Aurora Configuration Tutorial

How to write Aurora configuration files, including feature descriptions and best practices. When writing a configuration file, make use of aurora job inspect. It takes the same job key and configuration file arguments as aurora job create or aurora update start. It first ensures the configuration parses, then outputs it in human-readable form.

You should read this after going through the general Aurora Tutorial.

The Basics

To run a job on Aurora, you must specify a configuration file that tells Aurora what it needs to know to schedule the job, what Mesos needs to run the tasks the job is made up of, and what Thermos needs to run the processes that make up the tasks. This file must have a.aurora suffix.

A configuration file defines a collection of objects, along with parameter values for their attributes. An Aurora configuration file contains the following three types of objects:

  • Job
  • Task
  • Process

A configuration also specifies a list of Job objects assigned to the variable jobs.

  • jobs (list of defined Jobs to run)

The .aurora file format is just Python. However, Job, Task, Process, and other classes are defined by a type-checked dictionary templating library called Pystachio, a powerful tool for configuration specification and reuse. Pystachio objects are tailored via {{}} surrounded templates.

When writing your .aurora file, you may use any Pystachio datatypes, as well as any objects shown in the Aurora Configuration Reference, without import statements - the Aurora config loader injects them automatically. Other than that, an .aurora file works like any other Python script.

Aurora Configuration Reference has a full reference of all Aurora/Thermos defined Pystachio objects.

Use Bottom-To-Top Object Ordering

A well-structured configuration starts with structural templates (if any). Structural templates encapsulate in their attributes all the differences between Jobs in the configuration that are not directly manipulated at the Job level, but typically at the Process or Task level. For example, if certain processes are invoked with slightly different settings or input.

After structural templates, define, in order, Processes, Tasks, and Jobs.

Structural template names should be UpperCamelCased and their instantiations are typically UPPER_SNAKE_CASED. Process, Task, and Job names are typically lower_snake_cased. Indentation is typically 2 spaces.
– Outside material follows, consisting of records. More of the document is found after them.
(** X14: on a snapshot whose rows are numbered 0, 1, 2, ... and of which
    [drop_duplicates] drops none, [process_data] adds no row and the fields
    it unpacks line up: the result has the rows of the snapshot; a column
    the function neither assigns nor drops is as it was; and a field of
    [orgaoEntidade] or of [unidadeOrgao] that is a new label fills its column
    with the value of each row's own record.  ([orgaoEntidade] and
    [unidadeOrgao] label one column each, and no field of [orgaoEntidade] is
    called [unidadeOrgao].) *)
Theorem fields_line_up_when_no_row_is_dropped
    (parse : list cell -> cell -> option Z) (df out : DataFrame)
    (orgaos unidades : Series) :
  wf df ->
  index df = RangeIndex (len df) ->
  drop_duplicates df dedup_key = Ok df ->
  getitem df "orgaoEntidade" = Ok orgaos ->
  getitem df "unidadeOrgao" = Ok unidades ->
  ~ In "unidadeOrgao" (columns (json_normalize orgaos)) ->
  process_data parse df = Ok out ->
  index out = index df /\
  (forall c v, ~ In c touched_columns -> find_column c (data df) = Some v ->
     find_column c (data out) = Some v) /\
  (forall k cells,
     ~ In k (columns df) -> ~ In k ["valor"; "poder"] ->
     find_column k (data (json_normalize orgaos)) = Some cells ->
     find_column k (data out) = Some cells) /\
  (forall k cells,
     ~ In k (columns df) -> ~ In k ["valor"; "poder"] ->
     ~ In k (columns (json_normalize orgaos)) ->
     find_column k (data (json_normalize unidades)) = Some cells ->
     find_column k (data out) = Some cells).
Proof.
  intros Hwf Hidx Hdd Horg Huni Hclash H.
  assert (Hreads : forall c, In c (date_columns ++ ["valor"; "orgaoEntidade"; "unidadeOrgao"])
                             -> c ≠ "valor" -> find_column c (data df) ≠ None).
  { intros c Hc Hv. apply in_app_iff in Hc. destruct Hc as [Hc | Hc].
    - apply (process_data_Ok_reads parse df out c H). unfold read_columns.
      apply in_app_iff. now left.
    - simpl in Hc. destruct Hc as [<- | [<- | [<- | []]]]; [congruence | |].
      + apply getitem_Ok in Horg. destruct Horg as [_ ->]. discriminate.
      + apply getitem_Ok in Huni. destruct Huni as [_ ->]. discriminate. }
  assert (Hnew : forall k, ~ In k (columns df) -> ~ In k ["valor"; "poder"] ->
                   find_column k (data df) = None /\
                   k ≠ "poder" /\ k ≠ "unidadeOrgao" /\ k ≠ "orgaoEntidade" /\
                   ~ In k (date_columns ++ ["valor"])).
  { intros k Hk Hk'. pose proof (find_column_not_In _ _ Hk) as Hnone. simpl in Hk'.
    split; [exact Hnone|]. split; [intros ->; apply Hk'; tauto|].
    split; [intros ->; apply (Hreads "unidadeOrgao");
            [unfold date_columns; simpl; tauto | discriminate | exact Hnone]|].
    split; [intros ->; apply (Hreads "orgaoEntidade");
            [unfold date_columns; simpl; tauto | discriminate | exact Hnone]|].
    intros Hd. apply in_app_iff in Hd. destruct Hd as [Hd | [<- | []]]; [|apply Hk'; tauto].
    apply (Hreads k); [apply in_app_iff; now left | intros ->; apply Hk'; tauto
                      | exact Hnone]. }
  stages H. injection H as <-.
  unfold dedup_key in Hdd. rewrite Hdd in H0. injection H0 as <-.
  pose proof (wf_coerce_date _ _ _ _ Hwf H1) as W1.
  pose proof (wf_coerce_date _ _ _ _ W1 H2) as W2.
  pose proof (wf_coerce_date _ _ _ _ W2 H3) as W3.
  pose proof (wf_coerce_date _ _ _ _ W3 H4) as W4.
  pose proof (wf_coerce_date _ _ _ _ W4 H5) as W5.
  pose proof (wf_coerce_date _ _ _ _ W5 H6) as W6.
  pose proof (wf_setitem _ _ _ _ W6 (getitem_length _ _ _ W6 Hvalor) H7) as W7.
  assert (I7 : index d7 = index df).
  { rewrite (setitem_index _ _ _ _ H7),
      (coerce_date_index _ _ _ _ H6), (coerce_date_index _ _ _ _ H5),
      (coerce_date_index _ _ _ _ H4), (coerce_date_index _ _ _ _ H3),
      (coerce_date_index _ _ _ _ H2), (coerce_date_index _ _ _ _ H1). reflexivity. }
  assert (F7 : forall c, ~ In c (date_columns ++ ["valor"]) ->
                         find_column c (data d7) = find_column c (data df)).
  { intros c Hc.
    rewrite (find_column_setitem_ne _ _ _ _ _ H7),
      (coerce_date_find_ne _ _ _ _ _ H6), (coerce_date_find_ne _ _ _ _ _ H5),
      (coerce_date_find_ne _ _ _ _ _ H4), (coerce_date_find_ne _ _ _ _ _ H3),
      (coerce_date_find_ne _ _ _ _ _ H2), (coerce_date_find_ne _ _ _ _ _ H1);
      [reflexivity | ..]; intros ->; apply Hc; unfold date_columns; simpl; tauto. }
  assert (N7 : forall c, ~ In c (date_columns ++ ["valor"]) ->
                         count_label c d7 = count_label c df).
  { intros c Hc.
    rewrite (count_label_setitem_ne _ _ _ _ _ H7),
      (count_label_coerce_date _ _ _ _ _ H6), (count_label_coerce_date _ _ _ _ _ H5),
      (count_label_coerce_date _ _ _ _ _ H4), (count_label_coerce_date _ _ _ _ _ H3),
      (count_label_coerce_date _ _ _ _ _ H2), (count_label_coerce_date _ _ _ _ _ H1);
      [reflexivity | ..]; intros ->; apply Hc; unfold date_columns; simpl; tauto. }
  assert (Hnotdate : forall c, In c ["orgaoEntidade"; "unidadeOrgao"] ->
                               ~ In c (date_columns ++ ["valor"])).
  { intros c Hc Hd. unfold date_columns in Hd. simpl in Hc, Hd.
    repeat (destruct Hc as [<- | Hc];
            [repeat (destruct Hd as [Hd | Hd]; [discriminate|]); destruct Hd|]).
    destruct Hc. }
  (* the first flattening *)
  pose proof (getitem_Ok _ _ _ Horg) as [Io Fo].
  assert (Co7 : count_label "orgaoEntidade" d7 = 1%nat).
  { rewrite N7 by (apply Hnotdate; simpl; tauto). exact (getitem_count _ _ _ Horg). }
  assert (Hf1 : flat1 = json_normalize orgaos).
  { assert (G : getitem d7 "orgaoEntidade" = Ok (mkSeries (index d7) (s_values orgaos))).
    { apply getitem_intro; [|exact Co7].
      rewrite F7 by (apply Hnotdate; simpl; tauto). exact Fo. }
    apply json_normalize_column_getitem in G. rewrite G in Hflat1.
    injection Hflat1 as <-. reflexivity. }
  assert (R7 : index d7 = RangeIndex (len d7)).
  { unfold len. rewrite I7. exact Hidx. }
  pose proof (ExtractFacts.flatten_lines_up_on_default_labels d7 flat1 rest1 "orgaoEntidade"
                W7 R7 Co7 Hflat1 Hr1) as E8.
  rewrite E8 in H8. injection H8 as <-.
  (* the second flattening *)
  pose proof (getitem_Ok _ _ _ Huni) as [Iu Fu].
  assert (W8 : wf (mkDF (index d7) (data rest1 ++ data flat1))).
  { apply (wf_concat_axis1 rest1 flat1); [exact (wf_drop _ _ _ W7 Hr1) | | exact E8].
    exact (wf_json_normalize_column _ _ _ Hflat1). }
  assert (W9 : wf d9).
  { apply (wf_setitem _ _ _ _ W8) in H9; [exact H9|].
    destruct (series_map_length _ _ _ Hpoder) as [-> ->].
    now apply (getitem_length _ "poderId" _ W8). }
  assert (I9 : index d9 = index d7) by exact (setitem_index _ _ _ _ H9).
  assert (Fr1 : forall c, c ≠ "orgaoEntidade" ->
                          find_column c (data rest1) = find_column c (data d7))
    by (intros c Hc; exact (find_column_drop_ne _ _ _ _ Hr1 Hc)).
  assert (F9 : forall c, c ≠ "poder" ->
                 find_column c (data d9)
                 = match find_column c (data rest1) with
                   | Some v => Some v
                   | None => find_column c (data flat1)
                   end).
  { intros c Hc. rewrite (find_column_setitem_ne _ _ _ _ _ H9 Hc). simpl.
    apply find_column_app. }
  assert (Cu9 : count_label "unidadeOrgao" d9 = 1%nat).
  { rewrite (count_label_setitem_ne _ _ _ _ _ H9) by discriminate.
    rewrite count_label_side_by_side.
    rewrite (count_label_drop_ne _ _ _ _ Hr1) by discriminate.
    rewrite N7 by (apply Hnotdate; simpl; tauto).
    rewrite (getitem_count _ _ _ Huni), Hf1, (count_label_not_In _ _ Hclash). reflexivity. }
  assert (Fu9 : find_column "unidadeOrgao" (data d9) = Some (s_values unidades)).
  { rewrite F9 by discriminate. rewrite Fr1 by discriminate.
    rewrite F7 by (apply Hnotdate; simpl; tauto). now rewrite Fu. }
  assert (Hf2 : flat2 = json_normalize unidades).
  { pose proof (getitem_intro _ _ _ Fu9 Cu9) as G.
    apply json_normalize_column_getitem in G. rewrite G in Hflat2.
    injection Hflat2 as <-. reflexivity. }
  assert (R9 : index d9 = RangeIndex (len d9)).
  { unfold len. rewrite I9, I7. exact Hidx. }
  pose proof (ExtractFacts.flatten_lines_up_on_default_labels d9 flat2 rest2 "unidadeOrgao"
                W9 R9 Cu9 Hflat2 Hr2) as E10.
  rewrite E10 in H10. injection H10 as <-. cbn [index data].
  assert (Fout : forall c, c ≠ "poder" -> c ≠ "unidadeOrgao" -> c ≠ "orgaoEntidade" ->
                   ~ In c (date_columns ++ ["valor"]) ->
                   find_column c (data rest2 ++ data flat2)
                   = match find_column c (data df) with
                     | Some v => Some v
                     | None => match find_column c (data flat1) with
                               | Some v => Some v
                               | None => find_column c (data flat2)
                               end
                     end).
  { intros c P1 P2 P3 P4. rewrite find_column_app.
    rewrite (find_column_drop_ne _ _ _ _ Hr2 P2), (F9 c P1), (Fr1 c P3), (F7 c P4).
    now destruct (find_column c (data df)). }
  split; [now rewrite I9, I7|]. split; [|split].
  - intros c v Hc Hv. unfold touched_columns, date_columns in Hc. simpl in Hc.
    rewrite Fout, Hv; [reflexivity | ..]; try (intros ->; apply Hc; tauto).
    unfold date_columns. simpl. tauto.
  - intros k cells Hk Hk' Hcells.
    destruct (Hnew k Hk Hk') as (Hnone & P1 & P2 & P3 & P4).
    rewrite (Fout k P1 P2 P3 P4), Hnone, Hf1, Hcells. reflexivity.
  - intros k cells Hk Hk' Hflat Hcells.
    destruct (Hnew k Hk Hk') as (Hnone & P1 & P2 & P3 & P4).
    rewrite (Fout k P1 P2 P3 P4), Hnone, Hf1, (find_column_not_In _ _ Hflat), Hf2.
    exact Hcells.
Qed.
An Example Configuration File

The following is a typical configuration file. Don’t worry if there are parts you don’t understand yet, but you may want to refer back to this as you read about its individual parts. Note that names surrounded by curly braces {{}} are template variables, which the system replaces with bound values for the variables.

# --- templates here ---
class Profile(Struct):
  package_version = Default(String, 'live')
  java_binary = Default(String, '/usr/lib/jvm/java-1.7.0-openjdk/bin/java')
  extra_jvm_options = Default(String, '')
  parent_environment = Default(String, 'prod')
  parent_serverset = Default(String,
                             '/foocorp/service/bird/{{parent_environment}}/bird')

# --- processes here ---
main = Process(
  name = 'application',
  cmdline = '{{profile.java_binary}} -server -Xmx1792m '
            '{{profile.extra_jvm_options}} '
            '-jar application.jar '
            '-upstreamService {{profile.parent_serverset}}'
)

# --- tasks ---
base_task = SequentialTask(
  name = 'application',
  processes = [
    Process(
      name = 'fetch',
      cmdline = 'curl -O
              https://packages.foocorp.com/{{profile.package_version}}/application.jar'),
  ]
)

    # not always necessary but often useful to have separate task
    # resource classes
    staging_task = base_task(resources =
                     Resources(cpu = 1.0,
                               ram = 2048*MB,
                               disk = 1*GB))
production_task = base_task(resources =
                        Resources(cpu = 4.0,
                                  ram = 2560*MB,
                                  disk = 10*GB))

# --- job template ---
job_template = Job(
  name = 'application',
  role = 'myteam',
  contact = 'myteam-team@foocorp.com',
  instances = 20,
  service = True,
  task = production_task
)

# -- profile instantiations (if any) ---
PRODUCTION = Profile()
STAGING = Profile(
  extra_jvm_options = '-Xloggc:gc.log',
  parent_environment = 'staging'
)

# -- job instantiations --
jobs = [
      job_template(cluster = 'cluster1', environment = 'prod')
               .bind(profile = PRODUCTION),

      job_template(cluster = 'cluster2', environment = 'prod')
                .bind(profile = PRODUCTION),

      job_template(cluster = 'cluster1',
                    environment = 'staging',
        service = False,
        task = staging_task,
        instances = 2)
        .bind(profile = STAGING),
]

Defining Process Objects

Processes are handled by the Thermos system. A process is a single executable step run as a part of an Aurora task, which consists of a bash-executable statement.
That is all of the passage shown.